[[ Provided data open ]]

(** [st] after a step: new names, files, file objects and buffer, one call
    more or not, and the events of the step. *)
Definition update (st : state) (nm : gmap (string * string) nat)
    (ino : gmap nat (list byte)) (objs : gmap nat (nat * nat))
    (pend : str) (n : nat) (evs : list event) : state :=
  {| st_argv := st_argv st; st_environ := st_environ st; st_cwd := st_cwd st;
     names := nm; inodes := ino; objects := objs;
     st_stdout := st_stdout st; pending := pend; delivered := delivered st;
     st_clock := n; st_trace := st_trace st ++ evs |}.

(** The interpreter reads two variables of the environment at startup:
    with [PYTHONWARNDEFAULTENCODING] set to a non-empty text it warns
    when a file is opened in text mode with no [encoding], and with
    [PYTHONWARNINGS=error] a warning is an exception.  Other spellings of
    the filter are not modelled. *)
Definition warns_as_error (env : gmap string string) : bool :=
  match env !! "PYTHONWARNDEFAULTENCODING", env !! "PYTHONWARNINGS" with
  | Some (String _ _), Some filter => String.eqb filter "error"
  | _, _ => false
  end.

(** The file a name denotes, a new one when the name is not there. *)
Definition target (st : state) (p : string * string) : nat :=
  match names st !! p with
  | Some i => i
  | None => fresh (dom (inodes st) ∪ map_img (names st) : gset nat)
  end.

(** [open(name, 'w')]: the file the name denotes is emptied, or a new file
    gets the name; the file object starts at position 0.  When the
    default-encoding warning is an exception it is raised once the file is
    emptied, and the file is released again. *)
Definition sys_open_w (h : host) (name : str) : sys nat := fun st =>
  match fault_at h (st_clock st) with
  | Some ft =>
      (Raise (OSError (errno ft)),
       update st (names st) (inodes st) (objects st) (pending st)
         (S (st_clock st)) [])
  | None =>
      let p := (st_cwd st, name) in
      let i := target st p in
      let f := fresh (dom (objects st)) in
      if warns_as_error (st_environ st) then
        (Raise EncodingWarning,
         update st (<[p := i]> (names st)) (<[i := []]> (inodes st))
           (objects st) (pending st) (S (st_clock st)) [EOpen f p; EClose f])
      else
        (Ret f,
         update st (<[p := i]> (names st)) (<[i := []]> (inodes st))
           (<[f := (i, 0)]> (objects st)) (pending st) (S (st_clock st))
           [EOpen f p])
  end.

(** [data] written over [old] from position [off] on; a position beyond
    the end leaves a gap of zero bytes. *)
Definition write_at (off : nat) (data old : list byte) : list byte :=
  take off old ++ replicate (off - length old) x00 ++ data
  ++ drop (off + length data) old.

(** [f.write(s)] writes at the position of the file object and moves the
    position by the bytes written. *)
Definition sys_write (h : host) (f : nat) (s : str) : sys nat := fun st =>
  match objects st !! f with
  | None => (Raise ValueError, st)
  | Some (i, off) =>
      match text_to_bytes h s with
      | None => (Raise UnicodeEncodeError, st)
      | Some data =>
          let put d :=
            update st (names st)
              (<[i := write_at off d (default [] (inodes st !! i))]> (inodes st))
              (<[f := (i, off + length d)]> (objects st)) (pending st)
              (S (st_clock st)) [EWrite f d] in
          match fault_at h (st_clock st) with
          | None => (Ret (String.length s), put data)
          | Some ft => (Raise (OSError (errno ft)), put (take (accepted ft) data))
          end
      end
  end.

Definition sys_close (h : host) (f : nat) : sys unit := fun st =>
  match objects st !! f with
  | None => (Ret tt, st)
  | Some _ =>
      let st' :=
        update st (names st) (inodes st) (delete f (objects st)) (pending st)
          (S (st_clock st)) [EClose f] in
      match fault_at h (st_clock st) with
      | None => (Ret tt, st')
      | Some ft => (Raise (OSError (errno ft)), st')
      end
  end.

[[ Provided data closed ]]

Exercise requirements:
Lines that include the word "PYTHONWARNDEFAULTENCODING" are to be extracted from the data above.

Your solution:
    with [PYTHONWARNDEFAULTENCODING] set to a non-empty text it warns
  match env !! "PYTHONWARNDEFAULTENCODING", env !! "PYTHONWARNINGS" with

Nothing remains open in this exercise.